Commentaire sur quelques citations de Rûmi – Richard Lang

« Ces citations¹ émanent de mystiques de toute traditions et sont centrées sur la perspective de Qui nous sommes réellement, l’Essentiel, la Réalité Éternelle au cœur de tous les êtres.

[…]

Rûmî

« Personne n’habite la maison, sauf Dieu. »

« Lorsqu’un homme s’éveille, il fond et périt. »

« Dissolvez tout votre corps dans la Vision : devenez vision, vision, vision !² »

« Je suis libre de ma tête. »

« Tout le monde aime son miroir, sans connaître la véritable nature de son visage. Mais comment une image réfléchie pourrait-elle être un but ? Mettez en pratique l’observation de la source de la réflexion. Cette joue et ce grain de beauté retournent à leur source. »

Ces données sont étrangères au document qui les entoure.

(* ===== verification/DeviceRun.v ===== *)
(** The threads of the device manager (src/ndt_core/power_management/DeviceConfigurationAndPowerManager.cpp:
    start, pingWorker, reportBridgeQueryFailure, reportBridgeQueryRecovered, describeCommandStatus,
    statusUpdateWorker, openflowTablesUpdateWorker).

    The kind of the data plane is read once, by [start].  The liveness loop is a sequence of ticks, between
    which other threads change the topology; the two other workers repeat an iteration and a sleep that
    ends early when the manager is stopped. *)

From S2P Require Import Prelude CStrings NetUtils Commands Json GraphTypes Topology TopologyProps TopologyInterface FlowDispatch Routing SleepLoop TopologyRun.
From S2P Require Import FlowTableCache DevicePoll DevicePower DeviceReports.
Local Open Scope string_scope.
Local Open Scope list_scope.
Local Open Scope Z_scope.

(** * Reports about the bridge query *)

Inductive BridgeLog := BridgeQueryFailed (reason : string) | BridgeQueryWorks (failures : Z).

Definition reportBridgeQueryFailure (reason : string) (r : FailureRun) : FailureRun * list BridgeLog :=
  let '(r, first) := recordFailure r in (r, if first then [BridgeQueryFailed reason] else []).

Definition reportBridgeQueryRecovered (r : FailureRun) : FailureRun * list BridgeLog :=
  let '(r, ended) := recordSuccess r in (r, match ended with Some failures => [BridgeQueryWorks failures] | None => [] end).

Section Liveness.
Context `{Machine} (strerror : Z -> string) (parse : string -> outcome json) (P4_PROXY_IP_AND_PORT : string) (mode : DeploymentMode).

(** DeviceConfigurationAndPowerManager::describeCommandStatus. *)
Definition describeBridgeStatus (errno_ status : Z) : string := describeCommandStatus strerror errno_ status "sudo ovs-vsctl list-br" (-1).

(** Why the query of a tick failed, if it did. *)
Definition bridgeFailure (errno_ : Z) (h : list string) : option string :=
  match popen h "sudo ovs-vsctl list-br 2>/dev/null" with
  | None => Some "could not run the command at all"
  | Some (_, rc) => if bool_decide (rc = 0) then None else Some (describeBridgeStatus errno_ rc)
  end.

Definition reportBridges (errno_ : Z) (h : list string) (r : FailureRun) : FailureRun * list BridgeLog :=
  match bridgeFailure errno_ h with
  | Some reason => reportBridgeQueryFailure reason r
  | None => reportBridgeQueryRecovered r
  end.

(** * The manager *)

Record Manager := { m_dataPlaneIsBmv2 : bool; m_switchSmartPlugTable : list SwitchInfo; m_bridgeQueryFailures : FailureRun }.

(** [start]: what is read before the threads run; an exception of the plug file leaves it. *)
Definition startManager (file : option (option json)) (t : Topology) : outcome Manager :=
  let bmv2 := refreshDataPlaneKind t in
  match mode with
  | TESTBED =>
      match fetchSmartPlugInfoFromFile mode file [] with
      | (_, Throw e) => Throw e
      | (table, Ret _) => Ret {| m_dataPlaneIsBmv2 := bmv2; m_switchSmartPlugTable := table; m_bridgeQueryFailures := {| m_consecutive := 0 |} |}
      end
  | MININET => Ret {| m_dataPlaneIsBmv2 := bmv2; m_switchSmartPlugTable := []; m_bridgeQueryFailures := {| m_consecutive := 0 |} |}
  end.

(** A tick, with the answers of the machine and of the pings, or a change by another thread. *)
Inductive LivenessEvent := PingTick (h : list string) (alive : Z -> bool) (errno_ : Z) | Otherwise (op : TopologyOp).

Definition pingStep (e : LivenessEvent) (m : Manager) (t : Topology) : Manager * Topology * list BridgeLog :=
  match e with
  | Otherwise op => (m, runOp t op, [])
  | PingTick h alive errno_ =>
      let '(r, logs) := if bool_decide (mode = MININET) then reportBridges errno_ h (m_bridgeQueryFailures m) else (m_bridgeQueryFailures m, []) in
      ({| m_dataPlaneIsBmv2 := m_dataPlaneIsBmv2 m; m_switchSmartPlugTable := m_switchSmartPlugTable m; m_bridgeQueryFailures := r |},
       pingPass parse P4_PROXY_IP_AND_PORT mode (m_dataPlaneIsBmv2 m) alive h t, logs)
  end.

Fixpoint pingWorker (es : list LivenessEvent) (m : Manager) (t : Topology) : Manager * Topology * list BridgeLog :=
  match es with
  | [] => (m, t, [])
  | e :: es =>
      let '(m, t, logs) := pingStep e m t in
      let '(m, t, more) := pingWorker es m t in (m, t, logs ++ more)
  end.
End Liveness.

(** * The workers with a sleep *)

Definition kWorkerSleep : nat := 10.

Section Workers.
Context `{Machine} (hash : string -> N) (ask : nat -> string -> outcome (string * SpecFloat.spec_float)) (parse : string -> outcome json)
  (RYU_IP_AND_PORT P4_PROXY_IP_AND_PORT : string) (mode : DeploymentMode) (stopAt : nat) (duration : nat -> nat).

(** [graphs t i]: the vertices that fetch [i] of the iteration at second [t] copies. *)
Definition statusUpdateWorker (graphs : nat -> nat -> list VertexProperties) (st : StatusReports * list string)
  : option (list nat * nat * (StatusReports * list string)) :=
  sleepingWorker stopAt kWorkerSleep duration (fun t => statusUpdate hash mode (graphs t 0%nat) (graphs t 1%nat) (graphs t 2%nat) (graphs t 3%nat))
    (S stopAt) 0 st.

Definition openflowTablesUpdateWorker (graphs : nat -> list VertexProperties) (st : list SwitchTable * Poll)
  : option (list nat * nat * (list SwitchTable * Poll)) :=
  sleepingWorker stopAt kWorkerSleep duration (fun t => openflowTablesUpdate (ask t) parse RYU_IP_AND_PORT P4_PROXY_IP_AND_PORT (graphs t)) (S stopAt) 0 st.

(** The worker that polls the flow tables ends when the manager is stopped, or with the poll that is under way
    then.  It polls at once, then ten seconds after each poll has ended, never after the stop; what it
    leaves is the result of exactly these polls, one after the other. *)
Theorem tables_worker_schedule graphs st :
  exists times end_,
    openflowTablesUpdateWorker graphs st =
      Some (times, end_, foldl (fun st t => openflowTablesUpdate (ask t) parse RYU_IP_AND_PORT P4_PROXY_IP_AND_PORT (graphs t) st) st times) /\
    scheduled stopAt kWorkerSleep duration 0 times end_.
Proof. apply sleepingWorker_scheduled; [unfold kWorkerSleep; lia|lia]. Qed.

Lemma status_worker_schedule graphs st :
  exists times end_,
    statusUpdateWorker graphs st =
      Some (times, end_, foldl (fun st t => statusUpdate hash mode (graphs t 0%nat) (graphs t 1%nat) (graphs t 2%nat) (graphs t 3%nat) st) st times) /\
    scheduled stopAt kWorkerSleep duration 0 times end_.
Proof. apply sleepingWorker_scheduled; [unfold kWorkerSleep; lia|lia]. Qed.
End Workers.

(** ** The liveness loop *)

Section LivenessProps.
Context `{Machine} (strerror : Z -> string) (parse : string -> outcome json) (P4_PROXY_IP_AND_PORT : string).

Abbreviation pinging := (pingWorker strerror parse P4_PROXY_IP_AND_PORT).

(** The failures of the bridge query of a run, tick by tick. *)
Definition bridgeFailures (es : list LivenessEvent) : list (option string) :=
  omap (fun e => match e with PingTick h _ errno_ => Some (bridgeFailure strerror errno_ h) | Otherwise _ => None end) es.

(** What should be reported, when the last [n] queries failed: the first failure of a run with its reason, and
    the length of the run when a query works again. *)
Fixpoint bridgeReports (n : Z) (fs : list (option string)) : list BridgeLog :=
  match fs with
  | [] => []
  | Some reason :: fs => (if bool_decide (n = 0) then [BridgeQueryFailed reason] else []) ++ bridgeReports (n + 1) fs
  | None :: fs => (if bool_decide (n = 0) then [] else [BridgeQueryWorks n]) ++ bridgeReports 0 fs
  end.

Lemma pingWorker_reports es m t :
  0 <= m_consecutive (m_bridgeQueryFailures m) -> m_consecutive (m_bridgeQueryFailures m) + Z.of_nat (length es) < 2 ^ 32 ->
  let '(m', _, logs) := pinging MININET es m t in
  logs = bridgeReports (m_consecutive (m_bridgeQueryFailures m)) (bridgeFailures es) /\ m_dataPlaneIsBmv2 m' = m_dataPlaneIsBmv2 m.
Proof.
  revert m t. induction es as [|e es IH]; intros m t H0 Hn; cbn [pingWorker]; [done|]. cbn [length] in Hn.
  destruct e as [h alive errno_|op]; cbn [pingStep].
  - rewrite bool_decide_true by done. unfold bridgeFailures. cbn [omap list_omap]. fold (bridgeFailures es). unfold reportBridges.
    destruct (bridgeFailure strerror errno_ h) as [reason|] eqn:Ef.
    + unfold reportBridgeQueryFailure, recordFailure. cbn [bridgeReports].
      match goal with |- context[pingWorker _ _ _ _ es ?m1 ?t1] => specialize (IH m1 t1); destruct (pingWorker _ _ _ _ es m1 t1) as [[m' t'] more] end.
      cbn in IH. rewrite u32_id in IH by lia. destruct IH as [-> ->]; [lia|lia|done].
    + unfold reportBridgeQueryRecovered, recordSuccess. cbn [bridgeReports].
      case_bool_decide as Hz;
        match goal with |- context[pingWorker _ _ _ _ es ?m1 ?t1] => specialize (IH m1 t1); destruct (pingWorker _ _ _ _ es m1 t1) as [[m' t'] more] end;
        cbn in IH; (destruct IH as [-> ->]; [lia|lia|]); by rewrite ?Hz.
  - specialize (IH m (runOp t op)). destruct (pingWorker _ _ _ _ es m (runOp t op)) as [[m' t'] more]. apply IH; lia.
Qed.

(** ** What a run of ticks amounts to *)

(** Every switch judged on the evidence at hand. *)
Definition judgeAll (bridges : option (list string)) (p4State : option json) : Topology -> Topology :=
  onGraph (fun g => {| vertices := afterTick bridges p4State <$> vertices g; edges := edges g |}).

Lemma pingVertices_rest alive bridges p4State v graph t :
  set_graph (m_graph t) (pingVertices MININET alive bridges p4State v graph t) = t.
Proof.
  revert v t. induction graph as [|p graph IH]; intros v t; cbn [pingVertices]; [by destruct t|].
  transitivity (set_graph (m_graph t) (pingVertex MININET alive bridges p4State v p t)).
  - rewrite <- (IH (S v) (pingVertex MININET alive bridges p4State v p t)) at 2. done.
  - unfold pingVertex. destruct (isSwitch p); [|by destruct t]. destruct (livenessOf bridges p4State p); by destruct t.
Qed.

Lemma pingPass_judges (bmv2 : bool) alive h t :
  pingPass parse P4_PROXY_IP_AND_PORT MININET bmv2 alive h t =
    judgeAll (listBridges h) (if bmv2 then fetchP4SwitchState parse P4_PROXY_IP_AND_PORT h else None) t.
Proof.
  unfold pingPass. rewrite bool_decide_true by done. cbn [andb]. set (b := listBridges h).
  set (p4 := if bmv2 then _ else None). set (t' := pingVertices _ _ _ _ _ _ t).
  assert (forall w, vertices (m_graph t') !! w = afterTick b p4 <$> vertices (m_graph t) !! w /\ edges (m_graph t') = edges (m_graph t)) as Hg.
  { intros w. destruct (pingVertices_lookup alive b p4 (vertices (m_graph t)) 0 t w) as [Hv He]; [done|]. split; [|done].
    unfold t'. rewrite Hv. destruct (vertices (m_graph t) !! w) eqn:Hq; [|done]. apply lookup_lt_Some in Hq. by rewrite decide_True by lia. }
  pose proof (pingVertices_rest alive b p4 0 (vertices (m_graph t)) t) as Hr. fold t' in Hr. 
  assert ({| vertices := afterTick b p4 <$> vertices (m_graph t); edges := edges (m_graph t) |} = m_graph t') as Hm.
  { rewrite <- (proj2 (Hg 0%nat)). destruct (m_graph t') as [vs es]; cbn in *. f_equal. apply list_eq. intros w.
    by rewrite list_lookup_fmap, (proj1 (Hg w)). }
  unfold judgeAll, onGraph. rewrite Hm. transitivity (set_graph (m_graph t') (set_graph (m_graph t) t')); [by destruct t'|by rewrite Hr].
Qed.

(** The same run, with every tick judging all switches at once. *)
Definition judged (bmv2 : bool) (t : Topology) (e : LivenessEvent) : Topology :=
  match e with
  | Otherwise op => runOp t op
  | PingTick h _ _ => judgeAll (listBridges h) (if bmv2 then fetchP4SwitchState parse P4_PROXY_IP_AND_PORT h else None) t
  end.

Lemma pingWorker_judges es m t :
  (pinging MININET es m t).1.2 = foldl (judged (m_dataPlaneIsBmv2 m)) t es.
Proof.
  revert m t. induction es as [|e es IH]; intros m t; cbn [pingWorker foldl]; [done|].
  destruct e as [h alive errno_|op]; cbn [pingStep judged].
  - rewrite bool_decide_true by done. destruct (reportBridges _ _ _ _) as [r logs]. rewrite pingPass_judges.
    match goal with |- context[pingWorker _ _ _ _ es ?m1 ?t1] => specialize (IH m1 t1); destruct (pingWorker _ _ _ _ es m1 t1) as [[m' t'] more] end.
    exact IH.
  - specialize (IH m (runOp t op)). destruct (pingWorker _ _ _ _ es m (runOp t op)) as [[m' t'] more]. exact IH.
Qed.

Lemma refreshDataPlaneKind_spec t : refreshDataPlaneKind t = bool_decide (allOfKind BMV2 t).
Proof.
  unfold refreshDataPlaneKind. case_bool_decide as Hb.
  - by apply bmv2_groups in Hb as [dpids ->].
  - destruct (getSwitchKindGroups t) as [|[[] ds] [|]] eqn:E; try done. destruct Hb. apply bmv2_groups. by exists ds.
Qed.


(** When the manager starts before the file has been loaded, which nothing prevents, the proxy is never asked:
    no later tick changes a bmv2 switch, whatever becomes of it. *)
Lemma late_load_blinds_liveness file ryu m hs t w p :
  startManager MININET file (newTopology ryu) = Ret m -> vertices (m_graph t) !! w = Some p -> switchKind p = BMV2 ->
  vertices (m_graph (foldl (judged (m_dataPlaneIsBmv2 m)) t ((fun x => PingTick x.1 x.2 0) <$> hs))) !! w = Some p.
Proof.
  intros Hm Hp Hk. assert (m_dataPlaneIsBmv2 m = false) as -> by (injection Hm as <-; by vm_compute).
  revert t Hp. induction hs as [|[h alive] hs IH]; intros t Hp; cbn [fmap list_fmap foldl]; [done|]. apply IH.
  cbn. rewrite list_lookup_fmap, Hp. cbn. unfold afterTick, livenessOf. rewrite bool_decide_true by done. by destruct (isSwitch p).
Qed.
End LivenessProps.

(** * Sample *)

(** A machine on which the bridges cannot be listed at first, and whose proxy has lost the switch. *)
Definition lossyMachine : Machine := {|
  popen := fun h cmd => if bool_decide (h = []) then None else Some ("", if bool_decide (length h = 1%nat) then 256 else 0);
  system := fun _ _ => 0;
  execute := fun _ _ => Ret ("down" +:+ String newline "200") |}.

Definition lossyState (s : string) : outcome json :=
  if bool_decide (s = "down") then Ret (JObject [("switches", JObject [("1", JObject [("probe_ok", JBool false)])])]) else Throw JsonParseError.

Definition bmv2Topology : Topology := (loadStaticTopologyFromFile MININET (Some (Some monitorFile)) (newTopology "ryu:8080")).1.

Definition livenessTrace : list LivenessEvent :=
  [Otherwise (OpVertexUp 0); PingTick [] (fun _ => true) 0; PingTick ["a"] (fun _ => true) 0; PingTick ["a"; "b"] (fun _ => true) 0].

Definition freshManager : Manager := {|
  m_dataPlaneIsBmv2 := true; m_switchSmartPlugTable := []; m_bridgeQueryFailures := {| m_consecutive := 0 |} |}.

« Sa forme s’est éteinte, il est devenu miroir : rien n’existe ici, que l’image du visage d’un autre. »

« Celui qui reconnaît son propre visage – sa lumière est plus grande que la lumière des créatures. Bien qu’il meure, sa vision est éternelle, parce que sa vision est la vision du Créateur. »

« L’homme est en apparence un dérivé du monde, mais intrinsèquement, c’est l’origine du monde. »

« Le Qutb (Pôle) est celui qui tourne sur lui-même ; autour de lui se fait la révolution des sphères célestes. »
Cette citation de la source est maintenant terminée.